§ **ASSIGNED TASK**
Until the line containing "Every method of" has been reproduced, keep reproducing each line of the material below exactly, starting with the first.

§ **DATASET ENTRIES**
(* ===== verification/CoreQueue.v ===== *)
(** * The in-memory queue

    [internal/core/queue.go], [internal/core/delivery.go] and
    [internal/core/dead_letter.go].  Every method of [Queue] runs under [q.mu],
    so it is one atomic step on the queue and on the store of notification
    channels.  A Go map is ranged over in an order the runtime picks anew each
    time; a method that ranges takes that order as the argument [ro], a function
    from the keys to the sequence in which they are visited. *)

From S2P Require Import Prelude Errors Routing.

(** ** Notification channels

    A [chan struct{}] is only ever closed, and closing it twice panics. *)

Definition chan : Type := positive.

Record Chans : Type := mkChans {
  ch_closed : gset chan;
  ch_next : chan;
}.

Definition make_chan : GoM Chans chan := λ cs,
  Val (ch_next cs, mkChans (ch_closed cs) (Pos.succ (ch_next cs))).

Definition close_chan (c : chan) : GoM Chans unit := λ cs,
  if decide (c ∈ ch_closed cs) then Panic
  else Val (tt, mkChans ({[c]} ∪ ch_closed cs) (ch_next cs)).

Definition chan_closed (c : chan) (cs : Chans) : bool :=
  bool_decide (c ∈ ch_closed cs).

(** ** Deliveries *)

Record Delivery : Type := mkDelivery {
  dl_ID : string;
  dl_Message : Message;
  dl_ConsumerID : string;
  dl_Attempts : Z;
}.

§ **EXPECTED ANSWER**
(* ===== verification/CoreQueue.v ===== *)
(** * The in-memory queue

    [internal/core/queue.go], [internal/core/delivery.go] and
    [internal/core/dead_letter.go].  Every method of [Queue] runs under [q.mu],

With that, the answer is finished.